Last updated: March 2026
Gusto vs Justworks: Payroll Software or PEO?
If you don't know what a PEO is, pick Gusto. Justworks is not payroll software. It's a Professional Employer Organization, which means signing up changes who legally employs your workers. That single difference matters more than every feature comparison you'll read online.

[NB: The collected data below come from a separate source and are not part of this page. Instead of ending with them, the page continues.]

(* ------------------------------------------------------------------ *)
(** ** JavaScript objects handed around by the asset layer *)

(** The image elements, letter objects and placeholder objects of the
    sources are plain JavaScript objects; a field the object lacks is
    [None] (reads as [undefined]). *)
Record obj := mkObj {
  o_src : option string;
  o_width : option nat;
  o_height : option nat;
  o_isFallback : option bool;
  o_isGenerated : option bool
}.

(** [!x.width] in JavaScript: [undefined] and [0] are falsy. *)
Definition falsy_dim (d : option nat) : bool :=
  match d with Some (S _) => false | _ => true end.

(** Association lists for JavaScript objects and [Map]s used as maps. *)
Fixpoint lookup {V} (k : string) (m : list (string * V)) : option V :=
  match m with
  | [] => None
  | (k', v) :: r => if String.eqb k k' then Some v else lookup k r
  end.

Fixpoint remove_key {V} (k : string) (m : list (string * V)) : list (string * V) :=
  match m with
  | [] => []
  | (k', v) :: r => if String.eqb k k' then remove_key k r else (k', v) :: remove_key k r
  end.

Definition set_key {V} (k : string) (v : V) (m : list (string * V)) : list (string * V) :=
  (k, v) :: remove_key k m.

(* ------------------------------------------------------------------ *)
(** ** [database.js], first class ("FIXED VERSION"): variant catalog *)

Module FixedDB.

(** [this.pathExistsCache.checked] and [this.assetsDetected], both set by
    [_checkForAssets] once the startup asset check has run. *)
Record db_state := mkDB { checked : bool; assetsDetected : bool }.

(** [LetterDatabase.styleFolderMap[k]] for the [static styleFolderMap]
    object literal: its own keys, then the members it inherits; [None] is
    [undefined]. *)
Definition styleFolderMap (k : string) : option string :=
  if String.eqb k "sans" then Some "sans"
  else if String.eqb k "serif" then Some "serif"
  else if String.eqb k "mono" then Some "monospace"
  else if String.eqb k "script" then Some "script"
  else if String.eqb k "decorative" then Some "decorative"
  else if String.eqb k "random" then Some "sans"
  else proto_member k.
(** C5: take an engine at any point of its history and a live single-shot
    timer [t] in it.  When [t] times out, [t] is removed first and its
    function is called afterwards: there is one engine state, without the
    map entry and without the QTimer of [t], that the call is made on
    whatever the call then does, so that nothing the called function can
    do sees the entry of the timer that fired.  And however the history
    goes on, the function of [t] is called at most once in all. *)
Theorem single_shot_timer_fires_once program ops1 t q :
  let s := engineOps ops1 (newScriptEngine program) in
  timers s !! t = Some q ->
  isSingleShot q = true ->
  (forall f,
     isActive q = true -> _timerFunctionMap s !! t = Some f -> isValid f = true ->
     exists s1,
       _timerFunctionMap s1 !! t = None /\
       timers s1 !! t = None /\
       trace s1 = trace s ++ [timerFunctionCall t] /\
       (forall invoke, QTimer_timeout_with invoke t s = invoke f s1) /\
       (forall st, QTimer_timeout st t s = call st f s1)) /\
  (forall ops2, (calls t (engineOps ops2 s) <= 1)%nat).
Proof.
  intros s Hq Hs. split.
  - intros f Hact Hf Hv.
    exists (emit (delete_timer t
                    (set_timerFunctionMap (QTimer_stop t s)
                       (delete t (_timerFunctionMap (QTimer_stop t s)))))
                 (timerFunctionCall t)).
    split; [apply lookup_delete_eq|]. split; [apply lookup_delete_eq|].
    split; [reflexivity|].
    assert (Hany : forall invoke,
              QTimer_timeout_with invoke t s
              = invoke f (emit (delete_timer t
                                  (set_timerFunctionMap (QTimer_stop t s)
                                     (delete t (_timerFunctionMap (QTimer_stop t s)))))
                               (timerFunctionCall t))).
    { intros invoke. unfold QTimer_timeout_with. rewrite Hq, Hact, Hs.
      unfold timerFired_with.
      replace (_timerFunctionMap (QTimer_stop t s)) with (_timerFunctionMap s)
        by reflexivity.
      rewrite Hf. simpl. rewrite Hv, lookup_alter_eq, Hq. reflexivity. }
    split; [exact Hany|]. intros st. apply Hany.
  - intros ops2.
    assert (H : timerInv true t (engineOps ops2 s)).
    { apply timerInv_engineOps. apply (timerInv_known t s q); [|done|done].
      apply timerInv_engineOps, timerInv_new. }
    destruct H as [_ H]. destruct (timers (engineOps ops2 s) !! t) as [q'|].
    + destruct H as [Hc Hk]. rewrite Hc; [lia | by apply Hk].
    + destruct H as [_ H]. auto.
Qed.
(** [k] right shifts divide the mantissa by [2^k]. *)
Lemma shr_iter_mantissa (k : positive) :
  forall r, 0 <= shr_m r ->
  shr_m (iter_pos shr_1 k r) = shr_m r / 2 ^ Zpos k /\
  0 <= shr_m (iter_pos shr_1 k r).
Proof.
  induction k as [k IH | k IH |]; intros r Hr; cbn [iter_pos].
  - destruct (shr_1_mantissa r Hr) as [E1 P1].
    destruct (IH _ P1) as [E2 P2]. destruct (IH _ P2) as [E3 P3].
    split; [| exact P3]. rewrite E3, E2, E1.
    rewrite !Z.div_div by lia. f_equal.
    rewrite <- Z.pow_add_r by lia. change 2 with (2 ^ 1) at 1.
    rewrite <- Z.pow_add_r by lia. f_equal. lia.
  - destruct (IH _ Hr) as [E2 P2]. destruct (IH _ P2) as [E3 P3].
    split; [| exact P3]. rewrite E3, E2.
    rewrite Z.div_div by lia. f_equal.
    rewrite <- Z.pow_add_r by lia. f_equal. lia.
  - destruct (shr_1_mantissa r Hr) as [E1 P1]. split; [| exact P1].
    rewrite E1. reflexivity.
Qed.

(** The number of binary digits, as the standard library counts them. *)
Lemma digits2_size (x : positive) : digits2_pos x = Pos.size x.
Proof. induction x as [x IH | x IH |]; cbn; now rewrite ?IH. Qed.

Lemma Zdigits2_log2 (x : positive) : Zdigits2 (Zpos x) = Z.log2 (Zpos x) + 1.
Proof.
  cbn [Zdigits2]. rewrite digits2_size.
  destruct x as [x | x |]; cbn [Pos.size Z.log2]; lia.
Qed.

(** A number between [2^(d-1)] and [2^d] has [d] binary digits. *)
Lemma Zdigits2_bounds (d X : Z) :
  0 < d -> 2 ^ (d - 1) <= X < 2 ^ d -> Zdigits2 X = d.
Proof.
  intros Hd [Hl Hh].
  assert (0 < 2 ^ (d - 1)) by (apply Z.pow_pos_nonneg; lia).
  destruct X as [| x | x]; try lia.
  rewrite Zdigits2_log2.
  rewrite (Z.log2_unique (Zpos x) (d - 1)); [lia | lia |].
  replace (Z.succ (d - 1)) with d by lia. lia.
Qed.

(** The shift that [shr_fexp] performs. *)
Lemma shr_spec (r : shr_record) (e n : Z) :
  0 <= shr_m r -> 0 <= n ->
  shr_m (fst (shr r e n)) = shr_m r / 2 ^ n /\ snd (shr r e n) = e + n.
Proof.
  intros Hr Hn. destruct n as [| k | k]; cbn [shr fst snd]; try lia.
  - rewrite Z.div_1_r. lia.
  - destruct (shr_iter_mantissa k r Hr) as [E _]. rewrite E. lia.
Qed.

(** Rounding to nearest keeps the truncated mantissa or adds one. *)
Lemma round_cases (m : Z) (l : location) :
  round_nearest_even m l = m \/ round_nearest_even m l = m + 1.
Proof.
  destruct l as [| [| |]]; cbn; auto. destruct (Z.even m); auto.
Qed.

Lemma loc_record_loc (m : Z) (l : location) :
  loc_of_shr_record (shr_record_of_loc m l) = l /\
  shr_m (shr_record_of_loc m l) = m.
Proof. destruct l as [| [| |]]; split; reflexivity. Qed.

(** A division is exact just when its remainder is zero. *)
Lemma new_location_exact (m r : Z) :
  new_location m r = loc_Exact <-> r = 0.
Proof.
  unfold new_location, new_location_even, new_location_odd.
  destruct (Z.even m); destruct (Z.eqb_spec r 0); split; intros H;
    try reflexivity; try assumption; try discriminate; try contradiction.
Qed.

Lemma Zdigits2_spec (x : positive) :
  1 <= Zdigits2 (Zpos x) /\
  2 ^ (Zdigits2 (Zpos x) - 1) <= Zpos x < 2 ^ Zdigits2 (Zpos x).
Proof.
  rewrite Zdigits2_log2.
  pose proof (Z.log2_nonneg (Zpos x)) as H0.
  destruct (Z.log2_spec (Zpos x)) as [Hl Hh]; [lia |].
  replace (Z.log2 (Zpos x) + 1 - 1) with (Z.log2 (Zpos x)) by lia.
  replace (Z.succ (Z.log2 (Zpos x))) with (Z.log2 (Zpos x) + 1) in Hh by lia.
  lia.
Qed.


Variables prec emax : Z.
Hypothesis prec_large : 5 <= prec.
Hypothesis emax_large : prec < emax.

Let emin := emin prec emax.

(** The exponent of a number in the normal range. *)
Lemma fexp_normal (x : Z) :
  emin <= x - prec -> fexp prec emax x = x - prec.
Proof. unfold fexp. intros H. apply Z.max_l. exact H. Qed.

Lemma shr_fexp_spec (X e : Z) (l : location) (d : Z) :
  Zdigits2 X = d -> 0 <= X -> prec <= d -> emin <= d + e - prec ->
  shr_fexp prec emax X e l = shr (shr_record_of_loc X l) e (d - prec).
Proof.
  intros Hd HX Hp He. unfold shr_fexp. rewrite Hd, fexp_normal by exact He.
  f_equal. lia.
Qed.

(** Rounding a mantissa of known size when no carry occurs. *)
Lemma round_aux_spec (s : bool) (X e : Z) (l : location) (d : Z) :
  Zdigits2 X = d -> 0 <= X -> prec <= d -> emin <= d + e - prec ->
  let mrs := fst (shr (shr_record_of_loc X l) e (d - prec)) in
  let R := round_nearest_even (shr_m mrs) (loc_of_shr_record mrs) in
  2 ^ (prec - 1) <= R < 2 ^ prec ->
  binary_round_aux prec emax s X e l
  = if e + (d - prec) <=? emax - prec
    then S754_finite s (Z.to_pos R) (e + (d - prec))
    else S754_infinity s.
Proof.
  intros Hd HX Hp He mrs R HR.
  unfold binary_round_aux. rewrite (shr_fexp_spec X e l d Hd HX Hp He).
  destruct (shr_spec (shr_record_of_loc X l) e (d - prec)) as [_ He'].
  { destruct (loc_record_loc X l) as [_ ->]. exact HX. }
  { lia. }
  destruct (shr (shr_record_of_loc X l) e (d - prec)) as [mrs' e'] eqn:E.
  cbn [fst snd] in *. subst mrs e'. fold R.
  assert (HdR : Zdigits2 R = prec) by (apply Zdigits2_bounds; lia).
  assert (HRpos : 0 < R).
  { assert (0 < 2 ^ (prec - 1)) by (apply Z.pow_pos_nonneg; lia). lia. }
  rewrite (shr_fexp_spec R _ loc_Exact prec HdR) by lia.
  rewrite Z.sub_diag. cbn [shr shr_record_of_loc shr_m].
  destruct R as [| r | r]; try lia. reflexivity.
Qed.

Gusto is payroll software. You buy it, you run payroll through it, your employees work for you. Justworks is a co-employment arrangement. Your employees technically become co-employed by Justworks. Their W-2s show Justworks as the employer of record. Their unemployment claims hit Justworks' state account, not yours. Their workers comp coverage runs through Justworks' master policy. You keep day-to-day management, but the legal and tax infrastructure shifts. Most comparison articles treat these two as interchangeable options on a features spreadsheet. They're not. You're choosing between two fundamentally different models for how your company handles employment.
What Gusto and Justworks actually cost
Gusto's Simple plan costs $49 per month plus $6 per employee but is limited to single-state payroll. Multi-state employers need the Plus plan at $80 per month plus $12 per employee, which adds next-day direct deposit, PTO tracking, and time-off management. The Premium plan requires custom pricing for companies over 25 employees. All plans include tax filing, W-2 preparation, new hire reporting, and basic benefits administration.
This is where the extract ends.